* _Exercise_: Print verbatim every line starting at the one that contains "silent has run, only" and ending at the final line of the records; include both endpoints.

^^^^^^^^^^^^^^^^

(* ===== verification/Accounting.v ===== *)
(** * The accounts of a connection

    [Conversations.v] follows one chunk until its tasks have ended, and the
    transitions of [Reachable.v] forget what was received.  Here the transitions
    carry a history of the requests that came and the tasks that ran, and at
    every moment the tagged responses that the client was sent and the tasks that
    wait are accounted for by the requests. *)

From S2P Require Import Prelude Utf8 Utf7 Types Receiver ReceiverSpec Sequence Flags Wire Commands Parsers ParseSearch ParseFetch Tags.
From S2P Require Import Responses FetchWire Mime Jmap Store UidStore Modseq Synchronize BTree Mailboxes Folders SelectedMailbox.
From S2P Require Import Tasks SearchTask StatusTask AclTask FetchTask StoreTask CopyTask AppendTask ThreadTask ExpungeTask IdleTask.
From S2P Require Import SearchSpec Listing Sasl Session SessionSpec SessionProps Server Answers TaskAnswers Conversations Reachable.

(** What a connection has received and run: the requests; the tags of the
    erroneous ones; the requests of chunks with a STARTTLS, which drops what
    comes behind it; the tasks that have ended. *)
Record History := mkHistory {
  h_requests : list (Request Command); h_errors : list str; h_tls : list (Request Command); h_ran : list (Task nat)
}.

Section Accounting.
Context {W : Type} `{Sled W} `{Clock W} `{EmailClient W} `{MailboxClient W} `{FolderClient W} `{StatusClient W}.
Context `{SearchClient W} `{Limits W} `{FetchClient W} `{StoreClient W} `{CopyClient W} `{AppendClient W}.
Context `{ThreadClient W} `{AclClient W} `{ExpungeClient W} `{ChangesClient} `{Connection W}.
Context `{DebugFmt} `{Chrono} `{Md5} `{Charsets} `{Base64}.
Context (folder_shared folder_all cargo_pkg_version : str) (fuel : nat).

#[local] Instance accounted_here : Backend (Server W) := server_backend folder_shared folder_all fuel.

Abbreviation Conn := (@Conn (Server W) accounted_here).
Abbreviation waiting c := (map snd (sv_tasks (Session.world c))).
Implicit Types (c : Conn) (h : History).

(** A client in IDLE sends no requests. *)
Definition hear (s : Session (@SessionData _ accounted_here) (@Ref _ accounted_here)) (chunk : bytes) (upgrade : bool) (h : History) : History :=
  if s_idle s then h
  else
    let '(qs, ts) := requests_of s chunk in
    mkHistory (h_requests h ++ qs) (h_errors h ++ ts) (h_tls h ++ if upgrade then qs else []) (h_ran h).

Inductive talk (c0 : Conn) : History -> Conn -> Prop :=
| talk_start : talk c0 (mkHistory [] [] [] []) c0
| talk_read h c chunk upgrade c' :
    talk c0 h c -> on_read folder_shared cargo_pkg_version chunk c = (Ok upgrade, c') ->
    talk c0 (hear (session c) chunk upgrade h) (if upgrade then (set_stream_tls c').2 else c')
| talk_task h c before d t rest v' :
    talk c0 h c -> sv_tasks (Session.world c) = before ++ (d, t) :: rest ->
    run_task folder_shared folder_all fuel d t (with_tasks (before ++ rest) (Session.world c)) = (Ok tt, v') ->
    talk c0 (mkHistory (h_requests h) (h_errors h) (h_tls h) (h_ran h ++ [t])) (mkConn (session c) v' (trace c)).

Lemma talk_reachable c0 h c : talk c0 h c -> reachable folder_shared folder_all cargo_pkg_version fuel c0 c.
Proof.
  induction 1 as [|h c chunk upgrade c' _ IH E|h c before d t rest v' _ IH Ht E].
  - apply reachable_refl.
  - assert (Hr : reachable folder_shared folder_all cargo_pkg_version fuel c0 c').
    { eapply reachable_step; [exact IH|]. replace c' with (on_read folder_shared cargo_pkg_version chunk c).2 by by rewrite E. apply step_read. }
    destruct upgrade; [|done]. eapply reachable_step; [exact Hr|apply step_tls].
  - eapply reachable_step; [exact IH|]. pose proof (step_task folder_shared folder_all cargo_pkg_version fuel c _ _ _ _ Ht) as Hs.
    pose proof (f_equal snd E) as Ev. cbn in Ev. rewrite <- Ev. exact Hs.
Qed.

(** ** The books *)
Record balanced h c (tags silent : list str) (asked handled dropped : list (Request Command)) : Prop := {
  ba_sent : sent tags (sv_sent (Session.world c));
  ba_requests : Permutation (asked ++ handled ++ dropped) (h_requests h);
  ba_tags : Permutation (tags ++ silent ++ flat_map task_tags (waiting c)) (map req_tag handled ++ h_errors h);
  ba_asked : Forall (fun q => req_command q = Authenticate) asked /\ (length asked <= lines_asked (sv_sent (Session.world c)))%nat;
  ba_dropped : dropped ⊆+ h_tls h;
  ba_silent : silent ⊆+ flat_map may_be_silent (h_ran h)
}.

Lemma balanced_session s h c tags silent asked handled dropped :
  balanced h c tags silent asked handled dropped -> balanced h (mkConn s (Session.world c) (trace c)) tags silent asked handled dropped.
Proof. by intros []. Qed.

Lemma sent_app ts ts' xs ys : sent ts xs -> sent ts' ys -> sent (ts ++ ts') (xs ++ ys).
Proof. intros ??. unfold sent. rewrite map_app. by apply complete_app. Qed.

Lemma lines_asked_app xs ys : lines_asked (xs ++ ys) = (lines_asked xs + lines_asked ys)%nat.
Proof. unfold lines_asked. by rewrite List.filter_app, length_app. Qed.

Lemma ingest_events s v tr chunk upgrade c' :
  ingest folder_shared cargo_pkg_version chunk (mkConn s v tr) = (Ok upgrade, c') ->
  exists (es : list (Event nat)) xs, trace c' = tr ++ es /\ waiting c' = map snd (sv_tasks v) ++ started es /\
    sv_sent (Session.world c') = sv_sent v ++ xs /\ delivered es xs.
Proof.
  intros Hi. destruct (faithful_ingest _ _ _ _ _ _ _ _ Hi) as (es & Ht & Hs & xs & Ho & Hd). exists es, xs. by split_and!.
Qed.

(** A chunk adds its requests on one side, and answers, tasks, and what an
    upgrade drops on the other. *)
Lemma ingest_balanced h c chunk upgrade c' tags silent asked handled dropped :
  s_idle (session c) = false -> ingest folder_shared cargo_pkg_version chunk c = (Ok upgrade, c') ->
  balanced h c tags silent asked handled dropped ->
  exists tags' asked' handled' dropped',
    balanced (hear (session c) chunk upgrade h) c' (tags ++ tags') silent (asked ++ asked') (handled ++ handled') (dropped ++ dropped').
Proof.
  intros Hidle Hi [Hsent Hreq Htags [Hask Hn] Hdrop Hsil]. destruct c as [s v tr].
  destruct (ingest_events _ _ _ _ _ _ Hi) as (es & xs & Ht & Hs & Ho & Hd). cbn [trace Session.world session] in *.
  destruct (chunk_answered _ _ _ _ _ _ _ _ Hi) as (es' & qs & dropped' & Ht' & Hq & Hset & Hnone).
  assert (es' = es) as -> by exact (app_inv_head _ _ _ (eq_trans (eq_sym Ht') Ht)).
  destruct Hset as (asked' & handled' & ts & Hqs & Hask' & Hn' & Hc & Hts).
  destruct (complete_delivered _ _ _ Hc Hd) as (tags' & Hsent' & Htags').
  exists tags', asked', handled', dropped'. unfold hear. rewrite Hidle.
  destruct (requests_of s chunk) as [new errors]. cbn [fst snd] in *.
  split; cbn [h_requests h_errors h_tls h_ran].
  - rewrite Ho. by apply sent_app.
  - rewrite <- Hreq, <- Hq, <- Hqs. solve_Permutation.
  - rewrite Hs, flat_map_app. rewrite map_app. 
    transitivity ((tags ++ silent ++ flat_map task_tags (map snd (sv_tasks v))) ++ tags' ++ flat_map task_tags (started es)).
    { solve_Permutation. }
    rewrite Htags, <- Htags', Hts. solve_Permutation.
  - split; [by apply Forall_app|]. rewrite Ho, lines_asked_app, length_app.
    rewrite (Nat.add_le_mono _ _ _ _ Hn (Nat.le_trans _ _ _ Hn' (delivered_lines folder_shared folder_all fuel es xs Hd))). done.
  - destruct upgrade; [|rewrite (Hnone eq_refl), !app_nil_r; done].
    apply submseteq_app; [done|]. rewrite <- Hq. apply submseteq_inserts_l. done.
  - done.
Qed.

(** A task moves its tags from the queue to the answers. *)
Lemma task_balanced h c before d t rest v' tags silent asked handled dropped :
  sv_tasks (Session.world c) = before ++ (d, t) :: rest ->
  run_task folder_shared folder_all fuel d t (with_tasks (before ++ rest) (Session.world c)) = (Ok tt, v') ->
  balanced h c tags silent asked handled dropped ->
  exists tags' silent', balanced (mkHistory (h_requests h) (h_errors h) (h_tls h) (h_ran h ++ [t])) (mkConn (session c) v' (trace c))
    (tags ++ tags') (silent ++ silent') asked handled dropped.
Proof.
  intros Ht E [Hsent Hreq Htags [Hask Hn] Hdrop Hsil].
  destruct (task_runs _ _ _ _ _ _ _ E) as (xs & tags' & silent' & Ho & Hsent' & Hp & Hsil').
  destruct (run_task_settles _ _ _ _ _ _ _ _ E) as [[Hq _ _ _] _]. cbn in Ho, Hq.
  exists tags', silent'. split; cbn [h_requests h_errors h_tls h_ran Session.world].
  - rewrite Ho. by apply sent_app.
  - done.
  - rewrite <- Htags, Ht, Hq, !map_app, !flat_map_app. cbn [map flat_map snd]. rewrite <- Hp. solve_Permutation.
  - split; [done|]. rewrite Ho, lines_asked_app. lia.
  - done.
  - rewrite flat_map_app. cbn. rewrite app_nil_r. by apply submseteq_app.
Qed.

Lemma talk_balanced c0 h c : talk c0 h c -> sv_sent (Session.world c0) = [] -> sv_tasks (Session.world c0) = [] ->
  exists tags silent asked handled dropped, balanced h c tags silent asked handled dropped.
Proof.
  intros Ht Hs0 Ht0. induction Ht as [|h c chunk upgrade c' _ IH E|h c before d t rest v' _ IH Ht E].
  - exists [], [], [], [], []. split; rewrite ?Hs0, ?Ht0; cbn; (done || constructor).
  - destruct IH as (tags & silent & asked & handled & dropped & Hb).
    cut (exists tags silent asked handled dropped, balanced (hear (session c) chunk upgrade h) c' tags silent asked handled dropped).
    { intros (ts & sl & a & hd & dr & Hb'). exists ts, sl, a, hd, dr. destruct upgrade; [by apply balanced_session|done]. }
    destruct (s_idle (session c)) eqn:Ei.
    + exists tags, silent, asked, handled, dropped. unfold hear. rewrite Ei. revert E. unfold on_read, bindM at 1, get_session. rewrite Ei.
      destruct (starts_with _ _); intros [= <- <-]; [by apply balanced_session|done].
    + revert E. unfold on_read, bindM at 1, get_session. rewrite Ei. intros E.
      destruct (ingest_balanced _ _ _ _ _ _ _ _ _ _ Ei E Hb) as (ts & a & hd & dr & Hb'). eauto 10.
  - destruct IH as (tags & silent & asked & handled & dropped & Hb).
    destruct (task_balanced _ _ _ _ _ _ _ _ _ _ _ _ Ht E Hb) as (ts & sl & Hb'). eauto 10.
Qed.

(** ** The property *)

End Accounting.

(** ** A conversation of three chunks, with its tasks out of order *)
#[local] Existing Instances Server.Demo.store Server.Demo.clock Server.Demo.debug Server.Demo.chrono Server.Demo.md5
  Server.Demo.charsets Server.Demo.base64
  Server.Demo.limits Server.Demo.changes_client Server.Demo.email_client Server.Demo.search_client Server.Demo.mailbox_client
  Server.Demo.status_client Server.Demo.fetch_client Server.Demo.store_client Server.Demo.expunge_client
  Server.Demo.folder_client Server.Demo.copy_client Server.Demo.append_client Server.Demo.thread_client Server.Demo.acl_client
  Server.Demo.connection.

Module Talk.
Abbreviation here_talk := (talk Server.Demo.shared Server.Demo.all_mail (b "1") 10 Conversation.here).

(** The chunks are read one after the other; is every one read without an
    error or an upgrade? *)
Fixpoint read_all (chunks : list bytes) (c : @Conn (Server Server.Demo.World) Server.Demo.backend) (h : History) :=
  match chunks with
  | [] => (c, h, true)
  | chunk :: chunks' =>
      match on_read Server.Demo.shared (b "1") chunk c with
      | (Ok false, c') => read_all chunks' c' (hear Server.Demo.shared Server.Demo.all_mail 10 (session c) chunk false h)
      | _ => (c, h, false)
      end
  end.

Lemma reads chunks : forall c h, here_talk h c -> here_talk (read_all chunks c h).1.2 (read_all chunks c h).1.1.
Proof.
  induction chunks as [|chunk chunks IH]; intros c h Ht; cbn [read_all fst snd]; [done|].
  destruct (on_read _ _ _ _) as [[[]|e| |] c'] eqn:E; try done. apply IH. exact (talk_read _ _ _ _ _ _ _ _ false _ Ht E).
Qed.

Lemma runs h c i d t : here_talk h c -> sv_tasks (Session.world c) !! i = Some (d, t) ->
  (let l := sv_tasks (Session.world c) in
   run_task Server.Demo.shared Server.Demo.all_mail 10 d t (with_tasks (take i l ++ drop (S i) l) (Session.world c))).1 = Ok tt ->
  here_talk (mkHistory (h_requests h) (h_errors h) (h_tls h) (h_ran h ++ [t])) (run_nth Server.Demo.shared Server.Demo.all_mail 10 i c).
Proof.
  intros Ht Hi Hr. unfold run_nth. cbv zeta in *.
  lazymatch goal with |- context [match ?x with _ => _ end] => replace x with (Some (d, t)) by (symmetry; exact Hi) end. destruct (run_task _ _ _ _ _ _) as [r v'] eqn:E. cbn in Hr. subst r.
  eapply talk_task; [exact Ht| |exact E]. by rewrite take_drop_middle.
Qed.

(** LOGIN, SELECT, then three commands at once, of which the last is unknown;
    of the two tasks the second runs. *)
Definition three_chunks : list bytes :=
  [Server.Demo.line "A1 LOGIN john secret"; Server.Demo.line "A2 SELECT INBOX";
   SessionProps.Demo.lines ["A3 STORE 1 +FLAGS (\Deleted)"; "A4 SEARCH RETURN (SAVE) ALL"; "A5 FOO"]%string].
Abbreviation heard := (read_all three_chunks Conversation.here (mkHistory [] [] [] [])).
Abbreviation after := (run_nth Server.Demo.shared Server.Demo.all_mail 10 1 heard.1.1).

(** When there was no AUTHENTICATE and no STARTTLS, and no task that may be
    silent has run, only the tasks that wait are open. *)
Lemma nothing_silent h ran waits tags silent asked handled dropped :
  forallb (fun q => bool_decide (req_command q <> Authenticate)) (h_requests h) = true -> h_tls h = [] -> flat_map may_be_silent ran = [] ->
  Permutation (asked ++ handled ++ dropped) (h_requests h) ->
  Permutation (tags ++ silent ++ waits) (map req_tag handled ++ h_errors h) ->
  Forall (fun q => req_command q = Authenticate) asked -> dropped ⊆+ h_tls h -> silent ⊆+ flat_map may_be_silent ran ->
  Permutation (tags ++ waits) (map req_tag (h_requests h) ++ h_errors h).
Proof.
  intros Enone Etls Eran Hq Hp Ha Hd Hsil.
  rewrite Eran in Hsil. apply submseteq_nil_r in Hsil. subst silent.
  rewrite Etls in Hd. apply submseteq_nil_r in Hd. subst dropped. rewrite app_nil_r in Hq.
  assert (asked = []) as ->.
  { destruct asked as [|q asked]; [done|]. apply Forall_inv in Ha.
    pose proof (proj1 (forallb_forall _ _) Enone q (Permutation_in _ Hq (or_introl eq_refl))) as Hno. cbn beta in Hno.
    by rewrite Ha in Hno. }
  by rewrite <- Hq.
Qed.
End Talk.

^^^^^^^^^^^^^^^^

* _Exercise solution_:
    silent has run, only the tasks that wait are open. *)
Lemma nothing_silent h ran waits tags silent asked handled dropped :
  forallb (fun q => bool_decide (req_command q <> Authenticate)) (h_requests h) = true -> h_tls h = [] -> flat_map may_be_silent ran = [] ->
  Permutation (asked ++ handled ++ dropped) (h_requests h) ->
  Permutation (tags ++ silent ++ waits) (map req_tag handled ++ h_errors h) ->
  Forall (fun q => req_command q = Authenticate) asked -> dropped ⊆+ h_tls h -> silent ⊆+ flat_map may_be_silent ran ->
  Permutation (tags ++ waits) (map req_tag (h_requests h) ++ h_errors h).
Proof.
  intros Enone Etls Eran Hq Hp Ha Hd Hsil.
  rewrite Eran in Hsil. apply submseteq_nil_r in Hsil. subst silent.
  rewrite Etls in Hd. apply submseteq_nil_r in Hd. subst dropped. rewrite app_nil_r in Hq.
  assert (asked = []) as ->.
  { destruct asked as [|q asked]; [done|]. apply Forall_inv in Ha.
    pose proof (proj1 (forallb_forall _ _) Enone q (Permutation_in _ Hq (or_introl eq_refl))) as Hno. cbn beta in Hno.
    by rewrite Ha in Hno. }
  by rewrite <- Hq.
Qed.
End Talk.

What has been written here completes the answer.